"Un segundo antes de morir lo comprendió todo"
Autor: Ramón Zarragoitia
domingo, 10 de febrero de 2013
martes, 5 de febrero de 2013
Abrir, no aperturar
La inopinada migración de cuentas bancarias que afectó a buena parte del
magisterio venezolano, además de quejas y rumores de toda índole, trajo
consigo, parasitando en las lenguas de los desprevenidos y angustiados
educadores, un neologismo indeseable: aperturar. Siendo deber
irrenunciable del docente fomentar el buen uso de la lengua castellana, es
necesario desaconsejar, por impropio e innecesario, el uso de aperturar
y toda derivación verbal que de él emane. El primer diccionario del español, el
de Autoridades, tan pronto como en 1726, incorporó en su repertorio el
único verbo que en castellano alude al acto de «Hacer patente, manifeftar lo
que eftaba cerrado y oculto»: abrir (p. 22). El Diccionario
Panhispánico de Dudas (2005), de la Real Academia Española, explicita al
respecto:
A
partir del sustantivo apertura (‘acción de abrir’), se ha formado el verbo aperturar,
que ha empezado a utilizarse en los últimos años como equivalente de abrir:
«Ordeno que esos contenedores sean aperturados y revisados» (Diario Hoy
[Ecuador] 8.7.97); «Ayer domingo la Cooperativa Agraria de Producción Casa
Grande aperturó sus Terceros Juegos de Verano» (El Comercio [Perú]

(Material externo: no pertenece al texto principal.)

(** * nevar-v6 utilities: RandomUtils, PermissionUtils, ValidationUtils and the
    bootstrap dispatch, embedded from the TypeScript sources.

    Conventions of the embedding.
    - A JavaScript string whose code units are all below 256 is a [string],
      one character per code unit; a string with any code units is a list
      of code units, [RegExp.utf16], where a function tells them apart.
    - An integer-valued JavaScript number is a [Z].
    - A value the library may leave [null] or [undefined] is an [option].
    - [Array.prototype.sort] is the algorithm of the engine of Node.js,
      [ArraySort].
    - [Math.random()] is an oracle: the [i]-th call returns [draws i], a
      rational in the half-open interval from 0 to 1.  Functions that call it
      take the index of the next draw and return the index after their last
      call.  In [RandomUtils] products and sums with a draw are exact
      rationals, followed by [Qfloor] for [Math.floor].  [Binary64] evaluates
      the same expressions in the arithmetic of the engine, IEEE 754
      binary64, where a sum or product is rounded.
    - Code that may throw returns a [JS.completion]; a promise is given by
      the way it settles. *)

From Stdlib Require Import ZArith QArith Qround Ascii String List Lia Floats.
From stdpp Require Import gmap strings list.

Local Open Scope Z_scope.

(** ** Numbers to text: [Number.prototype.toString(16)] *)

Module Radix16.

(** The digit of value [d], for [0 <= d < 16]; lower case, as the engine prints. *)
Definition hex_digit (d : Z) : ascii :=
  if d <? 10 then ascii_of_nat (Z.to_nat (48 + d))
  else ascii_of_nat (Z.to_nat (87 + d)).
(** A row of the input with the three cells that [add_severity_score],
    [add_user_event_frequency] and [add_user_activity_baseline] give it. *)
Definition with_user_features (rs : list Row) (r : Row) : Row :=
  <["user_daily_avg_events" := user_mean rs (cell "user_id" r)]>
    (<["user_event_count_total" := user_event_count rs r]>
       (<["severity_score" := score_cell (cell "severity" r)]> r)).

(** The columns that [add_session_features] appends. *)
Definition session_columns : list (string * dtype) :=
  [("session_id", DInt); ("session_event_count", DInt);
   ("session_duration_seconds", DFloat)].

(** The columns that [run_all] appends, in the order in which the stages add
    them. *)
Definition derived_columns : list (string * dtype) :=
  [("severity_score", DFloat); ("user_event_count_total", DInt);
   ("user_daily_avg_events", DFloat); ("session_id", DInt);
   ("session_event_count", DInt); ("session_duration_seconds", DFloat)].

(** A [TypeError] or an [AttributeError]. *)
Definition is_type_or_attribute_error (e : exn) : Prop :=
  (∃ w, e = TypeError w) ∨ (∃ w, e = AttributeError w).

(** A table whose [timestamp] column holds text, as a CSV reader leaves it. *)
Definition text_timestamp_table : DataFrame :=
  mkDF [("event_id", DString); ("timestamp", DObject); ("user_id", DString);
        ("severity", DString)]
    [{[ "event_id" := VStr "e1"; "timestamp" := VStr "2024-01-01 00:00:00";
        "user_id" := VStr "u"; "severity" := VStr "info" ]}].
(** * EasyLib: the ldd wire-frame codec and the ldd::cage keeper

    A shallow embedding of
      - [src/ldd/net/internal/protocol.cc]  (Header and ExtHeader codecs),
      - [src/ldd/cage/internal/keeper_impl.cc]  (Keeper::Impl),
    followed by the properties the specification states about them.

    Buffers (pointers to [char]) are lists of bytes, a byte being a [Z] in [0, 256);
    fixed-width integers are [Z] with the wrap-around written out. *)

From Stdlib Require Import ZArith Lia.
From stdpp Require Import gmap strings list fin_maps.

Local Open Scope Z_scope.

(** ** Fixed-width integers and big-endian memory access *)

Definition u8 (x : Z) : Z := x mod 2 ^ 8.
Definition u16 (x : Z) : Z := x mod 2 ^ 16.
Definition u32 (x : Z) : Z := x mod 2 ^ 32.

(** a [uint8_t] store at [buf + off] *)
Definition store8 (buf : list Z) (off : nat) (v : Z) : list Z :=
  <[off := u8 v]> buf.

(** a [uint16_t] store of [htons(v)] at [buf + off]: whatever the host
    order, the most significant byte lands at the lowest address. *)
Definition store16_be (buf : list Z) (off : nat) (v : Z) : list Z :=
  <[S off := u8 v]> (<[off := u8 (Z.shiftr v 8)]> buf).

(** a [uint32_t] store of [htonl(v)] at [buf + off] *)
Definition store32_be (buf : list Z) (off : nat) (v : Z) : list Z :=
  <[S (S (S off)) := u8 v]>
    (<[S (S off) := u8 (Z.shiftr v 8)]>
       (<[S off := u8 (Z.shiftr v 16)]>
          (<[off := u8 (Z.shiftr v 24)]> buf))).

(** [buf[off]] read as an unsigned byte *)
Definition load8 (buf : list Z) (off : nat) : Z := buf !!! off.
Definition push (obj : T) (force : bool) : M state bool :=
  s <- get ;;
  let space := negb (full s) in
  if space || force then
    (* _buf[_head++] = obj; *)
    store_buf (_head s) obj ;;
    modify (set_head (SizeT.add size_bits (_head s) 1)) ;;
    (* Wrap around if the end of the array was reached. *)
    s1 <- get ;;
    (if _head s1 >=? max_size then modify (set_head 0) else ret tt) ;;
    (if space
     then s2 <- get ;;
          modify (set_numElements (SizeT.add size_bits (_numElements s2) 1))
     else ret tt) ;;
    ret true
  else ret false.

Definition add (obj : T) (force : bool) : M state bool := push obj force.

(** [peek] returns a pointer into [_buf]: [Some slot] stands for
    [&_buf[slot]] and [None] for [nullptr]. *)
Definition peek (index : Z) : M state (option Z) :=
  s <- get ;;
  if index <? size s then
    slot <- umod (SizeT.add size_bits (tail_index s) index) max_size ;;
    p <- addr_buf slot ;;
    ret (Some p)
  else ret None.

(** Reading through a pointer returned by [peek]. *)
Definition deref (p : Z) (s : state) : option T := _buf s !! Z.to_nat p.

(** [poll(value_type &destination)]. The referenced object belongs to the
    caller and is distinct from the slots of [_buf]; the computation takes
    its value before the call and returns its value after the call. *)
Definition poll (destination : T) : M state (bool * T) :=
  s <- get ;;
  if negb (empty s) then
    v <- load_buf (tail_index s) ;;
    modify (set_numElements (SizeT.sub size_bits (_numElements s) 1)) ;;
    ret (true, v)
  else ret (false, destination).

(** The overload [poll()] that discards the element. *)
Definition poll_discard : M state bool :=
  s <- get ;;
  if negb (empty s) then
    modify (set_numElements (SizeT.sub size_bits (_numElements s) 1)) ;;
    ret true
  else ret false.

(** [pull(value_type *destination)]: [None] is [nullptr], [Some d] a
    pointer to a caller-owned object holding [d]. *)
Definition pull (destination : option T) : M state (bool * option T) :=
  match destination with
  | Some d => r <- poll d ;; ret (fst r, Some (snd r))
  | None => b <- poll_discard ;; ret (b, None)
  end.

(** *** Well-formedness *)

(** [Size] is a value of type [size_t] and the array has at least one
    element. *)
Definition valid_Size : Prop := 1 <= Size < SizeT.modulus size_bits.

(** The array [_buf], of [Size] elements of at least one byte each, is an
    object and so is not larger than [PTRDIFF_MAX] bytes. *)
Definition array_fits : Prop := Size <= SizeT.ptrdiff_max size_bits.

(** The representation invariant of the class. *)
Definition inv (s : state) : Prop :=
  length (_buf s) = Z.to_nat Size /\
  0 <= _head s < Size /\
  0 <= _numElements s <= Size.

#[global] Instance valid_Size_dec : Decision valid_Size.
Proof. unfold valid_Size. apply _. Defined.

#[global] Instance array_fits_dec : Decision array_fits.
Proof. unfold array_fits. apply _. Defined.

#[global] Instance inv_dec (s : state) : Decision (inv s).
Proof. unfold inv. apply _. Defined.

(** *** The queue held by the buffer

    The [size()] elements starting at slot [tail_index()], wrapping at the
    end of the array, oldest first. *)
Definition contents (s : state) : list T :=
  take (Z.to_nat (_numElements s))
       (rotate (Z.to_nat (tail_index s)) (_buf s)).

(** *** Clients

    Straight-line callers of the public interface, used to state
    properties of sequences of calls. *)

(** [push(x)] for each [x] of [l] in order, collecting the results. *)
Fixpoint push_all (l : list T) : M state (list bool) :=
  match l with
  | [] => ret []
  | x :: l' => b <- push x false ;; bs <- push_all l' ;; ret (b :: bs)
  end.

14.1.75). Es especialmente frecuente en el lenguaje bancario, donde se ha
puesto de moda la expresión aperturar una cuenta, en lugar de abrir una
cuenta. Su uso no está justificado y debe evitarse.
De su lado, la Fundación del Español Urgente (Fundéu) concuerda con la
recomendación que hacen los académicos:
Es un
verbo innecesario y evitable. […] El término aperturar se ha formado a partir
del sustantivo apertura. Se empezó a usar en el lenguaje bancario («Aperturar
una cuenta bancaria») y se ha extendido también a otros campos: «Aperturar
procedimientos judiciales», «Aperturar nuevos negocios», «Aperturar
oficinas»...En todos estos casos lo adecuado es emplear el verbo abrir.
Don Fernando
Lázaro Carreter, frecuentador de los problemas relacionados con el correcto uso
del español, caracterizó a este verbo parásito como de «vitalidad nauseabunda».

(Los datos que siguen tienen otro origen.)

(** [servers[serverName]]: an own property, else an inherited one, else
    [undefined]. *)
Inductive Property :=
  | Own (v : value)
  | Inherited
  | Undefined.

Definition Get (members : list (jsstring * value)) (k : jsstring) : Property :=
  match own_property members k with
  | Some v => Own v
  | None => if bool_decide (k ∈ Object_prototype) then Inherited else Undefined
  end.

(** [!x], where [x] may be [undefined]. *)
Definition falsy (x : option value) : bool :=
  match x with
  | Some v => negb (truthy v)
  | None => true
  end.

(** [getServerConfig(serverName, servers)].  An inherited property is a
    function or the prototype object: truthy, and without a [type]. *)
Definition getServerConfig (serverName : jsstring)
    (servers : list (jsstring * value)) : Thrown value :=
  match Get servers serverName with
  | Undefined =>
      Throws (js "Server '" ++ serverName ++ js "' not found in configuration")
  | Inherited =>
      Throws (js "Server '" ++ serverName ++ js "' is not an HTTP server")
  | Own config =>
      if negb (truthy config) then
        Throws (js "Server '" ++ serverName ++ js "' not found in configuration")
      else if negb (strict_equals_string (member config (js "type")) (js "http")) then
        Throws (js "Server '" ++ serverName ++ js "' is not an HTTP server")
      else if falsy (member config (js "url")) then
        Throws (js "Server '" ++ serverName ++ js "' missing URL configuration")
      else Returns config
  end.

(** A canonical array index: the decimal digits, without a leading zero,
    of an integer below 2^32 - 1. *)
Definition index_value (k : jsstring) : N :=
  fold_left (fun acc d => acc * 10 + (d - 0x30)) k 0.

Definition is_array_index (k : jsstring) : bool :=
  match k with
  | [] => false
  | c :: k' =>
      forallb Json.is_digit k && (negb (c =? 0x30) || bool_decide (k' = [])) &&
      (index_value k <? 2 ^ 32 - 1)
  end.

Definition index_le (a b : jsstring) : Prop := index_value a <= index_value b.

#[export] Instance index_le_dec : RelDecision index_le :=
  fun a b => decide (index_value a <= index_value b).

(** The keys of [members] in the order of their first occurrence. *)
Definition first_occurrences (members : list (jsstring * value)) : list jsstring :=
  reverse (remove_dups (reverse members.*1)).

(** [Object.keys(servers)]: the array indices in ascending order, then the
    other keys in the order in which the object received them. *)
Definition Object_keys (members : list (jsstring * value)) : list jsstring :=
  let keys := first_occurrences members in
  merge_sort index_le (filter is_array_index keys) ++
  filter (fun k => negb (is_array_index k)) keys.

(** One element of the array [listServers] returns. *)
Record ServerEntry := {
  entry_name : jsstring;
  entry_url : option value;
  entry_type : option value
}.

(** [listServers(servers)]: one entry per key, in the order of
    [Object.keys].  Reading [url] of an entry that is [null] throws the
    engine's [TypeError]; so would reading it of [undefined], which no key
    of the object gives. *)
Fixpoint listServers_map `{Runtime} (servers : list (jsstring * value))
    (names : list jsstring) : Thrown (list ServerEntry) :=
  match names with
  | [] => Returns []
  | name :: names' =>
      match Get servers name with
      | Own JNull | Undefined =>
          Throws (exception_message (NullPropertyRead (js "url")))
      | Own config =>
          match listServers_map servers names' with
          | Returns entries =>
              Returns ({| entry_name := name;
                          entry_url := member config (js "url");
                          entry_type := member config (js "type") |} :: entries)
          | Throws m => Throws m
          end
      | Inherited =>
          match listServers_map servers names' with
          | Returns entries =>
              Returns ({| entry_name := name; entry_url := None;
                          entry_type := None |} :: entries)
          | Throws m => Throws m
          end
      end
  end.

Definition listServers `{Runtime} (servers : list (jsstring * value))
  : Thrown (list ServerEntry) :=
  listServers_map servers (Object_keys servers).

(** The route [GET /api/list-servers]: the entries and their count, or the
    reply of its [catch] block. *)
Definition list_servers_route `{Runtime} (servers : list (jsstring * value))
  : (list ServerEntry * nat) + Reply :=
  match listServers servers with
  | Returns entries => inl (entries, length entries)
  | Throws m =>
      inr {| reply_status := 500; reply_error := js "Failed to list servers";
             reply_message := m |}
  end.

(** [getSessionId(req)]: [req.query.sessionId || req.get('Mcp-Session-Id')
    || null], for a query parameter given at most once. *)
Definition getSessionId (query_sessionId header : option jsstring) : option jsstring :=
  match truthy_string query_sessionId with
  | Some sid => Some sid
  | None => truthy_string header
  end.

(** The members of an object whose values are all strings. *)
Definition string_members (members : list (jsstring * value))
  : option (list (jsstring * jsstring)) :=
  mapM (fun m => match m.2 with JStr s => Some (m.1, s) | _ => None end) members.

(** The configuration the constructor reads, when it has the documented
    shape: [url] a string, [headers] absent, falsy or an object of
    strings.  A later duplicate of a header replaces the earlier one. *)
Definition endpoint (config : value) : option ServerConfig :=
  match member config (js "url") with
  | Some (JStr u) =>
      match member config (js "headers") with
      | None => Some {| config_url := u; config_headers := None |}
      | Some (JObj members) =>
          hs ← string_members members;
          Some {| config_url := u;
                  config_headers :=
                    Some (foldl (fun m h => <[ h.1 := h.2 ]> m) ∅ hs) |}
      | Some h =>
          if truthy h then None
          else Some {| config_url := u; config_headers := None |}
      end
  | _ => None
  end.

(** [createClient(serverName, sessionId = null)]; [None] for a
    configuration outside the documented shape. *)
Definition createClient (servers : list (jsstring * value))
    (serverName : jsstring) (sessionId : option jsstring)
  : Thrown (option MCPClient) :=
  match getServerConfig serverName servers with
  | Returns config =>
      Returns ((fun serverConfig => constructor serverConfig sessionId)
                 <$> endpoint config)
  | Throws m => Throws m
  end.

(** The [catch] block of [POST /api/mcp/:serverName/initialize]: the
    console line and the reply, from [error.message]. *)
Definition initialize_catch (serverName error_message : jsstring)
  : LogEntry * Reply :=
  ({| log_level := LevelError;
      log_args := [Text (js "Initialize error for " ++ serverName ++ js ":");
                   Text error_message] |},
   if includes error_message (js "not found") then
     {| reply_status := 404; reply_error := js "Server not found";
        reply_message := error_message |}
   else if includes error_message (js "401") || includes error_message (js "403") then
     authentication_failed
   else
     {| reply_status := 500; reply_error := js "Initialization failed";
        reply_message := error_message |}).

(** The [catch] block of [GET /api/mcp/:serverName/tools]. *)
Definition tools_catch (serverName error_message : jsstring)
  : LogEntry * Reply :=
  ({| log_level := LevelError;
      log_args := [Text (js "List tools error for " ++ serverName ++ js ":");
                   Text error_message] |},
   if includes error_message (js "not found") then
     {| reply_status := 404; reply_error := js "Server not found";
        reply_message := error_message |}
   else if includes error_message (js "401") || includes error_message (js "403") then
     authentication_failed
   else
     {| reply_status := 500; reply_error := js "Failed to list tools";
        reply_message := error_message |}).

(** The [catch] block of
    [POST /api/mcp/:serverName/tools/:toolName/execute]. *)
Definition execute_catch (serverName toolName error_message : jsstring)
  : LogEntry * Reply :=
  ({| log_level := LevelError;
      log_args := [Text (js "Execute tool error for " ++ serverName ++ js "/"
                         ++ toolName ++ js ":");
                   Text error_message] |},
   if includes error_message (js "not found") && includes error_message (js "Server")
   then
     {| reply_status := 404; reply_error := js "Server not found";
        reply_message := error_message |}
   else if includes error_message (js "Tool") || includes error_message (js "not found")
   then
     {| reply_status := 404; reply_error := js "Tool not found";
        reply_message := js "Tool '" ++ toolName ++ js "' not found on server '"
                         ++ serverName ++ js "'" |}
   else if includes error_message (js "401") || includes error_message (js "403") then
     authentication_failed
   else
     {| reply_status := 500; reply_error := js "Tool execution failed";
        reply_message := error_message |}).

(** [init === 'true'], for a query parameter given at most once. *)
Definition shouldInitialize (init : option jsstring) : bool :=
  strict_equals_string (JStr <$> init) (js "true").

(** The lines the tools route and the execute route share, from
    [let newSessionId = sessionId] to the end of [if (shouldInitialize)]. *)
Definition newSessionId `{Runtime} (net : Network) (init sessionId : option jsstring)
  : M (option jsstring) :=
  if shouldInitialize init then
    bind (initialize net) (fun initResult => ret initResult.2)
  else ret sessionId.

(** The [try] block of [GET /api/mcp/:serverName/tools] once the client
    exists: the session id it hands to [res.set('Mcp-Session-Id', ...)],
    if any, and the result it hands to [res.json]. *)
Definition tools_try `{Runtime} (net : Network) (init sessionId cursor : option jsstring)
  : M (option jsstring * option value) :=
  bind (newSessionId net init sessionId) (fun relayed =>
  bind (listTools net cursor) (fun result =>
  ret (truthy_string relayed, result))).

(** The [try] block of
    [POST /api/mcp/:serverName/tools/:toolName/execute], likewise. *)
Definition execute_try `{Runtime} (net : Network) (init sessionId : option jsstring)
    (toolName : jsstring) (args : value)
  : M (option jsstring * option value) :=
  bind (newSessionId net init sessionId) (fun relayed =>
  bind (callTool net toolName args) (fun result =>
  ret (truthy_string relayed, result))).

(** [handleSSEResponse(response)] from [response.body] as [fetch] gives
    it: a stream, or [null] on a response without a body (status 204, 205
    or 304).  On [null], [response.body.getReader()] throws inside the
    executor of the promise and the promise is rejected with the
    [TypeError]. *)
Definition handleSSEResponse_body `{Runtime} (body : option Body)
  : Outcome value * list (list Byte.byte) :=
  match body with
  | Some stream => handleSSEResponse stream
  | None => (Rejected (engine_error (NullPropertyRead (js "getReader"))), [])
  end.



(** The decoder is between two characters, or inside a sequence that can
    only end in a code point of two bytes or more. *)
Definition sequence_ok (d : Utf8.decoder) : bool :=
  (Utf8.bytes_needed d =? 0) ||
  ((0x80 <=? Utf8.lower_boundary d) && (Utf8.upper_boundary d <=? 0xBF) &&
   ((1 <=? Utf8.code_point d) ||
    ((0x90 <=? Utf8.lower_boundary d) &&
     (Utf8.bytes_seen d + 1 <? Utf8.bytes_needed d)))).

(** A message of this client: sent by POST to the configured URL as
    JSON-RPC 2.0, under the fixed and the configured headers and at most a
    session id besides. *)
Definition sent_by (c : MCPClient) (r : HttpRequest) : Prop :=
  req_url r = url c /\ req_method r = js "POST" /\
  jsonrpc (req_body r) = js "2.0" /\
  (req_headers r = base_headers c \/
   exists sid, req_headers r = <[ js "Mcp-Session-Id" := sid ]> (base_headers c)).

(** The stream [two_results] without its progress notification. *)
Definition two_results_only : list Byte.byte :=
  sse_line "event: message" ++ sse_line "" ++
  sse_line "data: {'jsonrpc':'2.0','id':2,'result':{'ok':false}}" ++ sse_line "" ++
  sse_line "data: {'jsonrpc':'2.0','id':2,'result':{'ok':true}}" ++ sse_line "".

(** A first result, and a final one whose line the server did not end. *)
Definition first_result : list Byte.byte :=
  sse_line "data: {'jsonrpc':'2.0','id':2,'result':{'ok':false}}" ++ sse_line "".

Definition unterminated_result : list Byte.byte :=
  bytes "data: {'jsonrpc':'2.0','id':2,'result':{'ok':true}}".

(** A read that fails after two results have arrived. *)
Definition interrupted : Body :=
  {| chunks := [two_results];
     final := StreamError {| origin := Platform; message := js "terminated" |} |}.


(** A JSON body without a [jsonrpc] member, under an id nobody asked for. *)
Definition bare_result : string := "{'id':99,'result':{'ok':true}}".


Definition tool_error : string :=
  "{'jsonrpc':'2.0','id':1,'error':{'code':-32602,'message':'Tool not found: get_weather'}}".

(** The entry of an HTTP server in the configuration. *)
Definition weather_config : value :=
  JObj [(js "type", JStr (js "http"));
        (js "url", JStr (js "https://mcp.example/rpc"));
        (js "headers", JObj [(js "Authorization", JStr (js "Bearer token"))])].

(** A configuration with this server and a server of another type. *)
Definition sample_servers : list (jsstring * value) :=
  [(js "weather", weather_config);
   (js "local", JObj [(js "type", JStr (js "stdio")); (js "command", JStr (js "mcp"))])].

(** An error whose message is a number, and one whose message cannot be
    converted to a string, followed by a result. *)
Definition numeric_message : list Byte.byte :=
  sse_line "data: {'jsonrpc':'2.0','id':2,'error':{'message':42}}" ++ sse_line "".

Definition unconvertible_message : list Byte.byte :=
  sse_line "data: {'jsonrpc':'2.0','id':2,'error':{'message':{'toString':1}}}" ++
  sse_line "" ++
  sse_line "data: {'jsonrpc':'2.0','id':2,'result':{'ok':true}}" ++ sse_line "".

(** The error of [tool_error], delivered as an event of a stream. *)
Definition tool_error_stream : Response :=
  {| status := 200; statusText := js "OK";
     response_headers := [(js "content-type", js "text/event-stream")];
     body := whole (sse_line ("data: " ++ tool_error)%string ++ sse_line "") |}.

(** A 200 response that opens the session S1. *)
Definition session_response : Response := json_response "S1" initialize_result.

(** * Properties *)

(** ** [JSON.parse]: the fuel is enough *)

Lemma skip_ws_length s : (length (Json.skip_ws s) <= length s)%nat.
Proof.
  induction s as [|c s IH]; simpl; [lia|].
  destruct (Json.is_ws c); simpl; lia.
Qed.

Agrega el lingüista: «…no se entiende por qué ha parecido necesario a banqueros
y bancarios sustituir el limpio verbo abrir
por ese horrorcillo. “Aperturado” el
camino, nada impide que lecturar sustituya
a leer, baraturar a abaratar y licenciaturarse a licenciarse…». Ni
la vigésimo segunda edición del diccionario de la Real Academia Española
(2001), aún vigente, ni el avance de la vigésimo tercera, recogen el infeliz
neologismo. Un verbo que, en cambio, sí halla cabida en el adelanto de la
edición en preparación es apenumbrar, «Poner en penumbra algo,
especialmente un lugar», dice la entrada. No apenumbremos, pues, los
corredores de las escuelas con una expresión tan impropia como desagradable.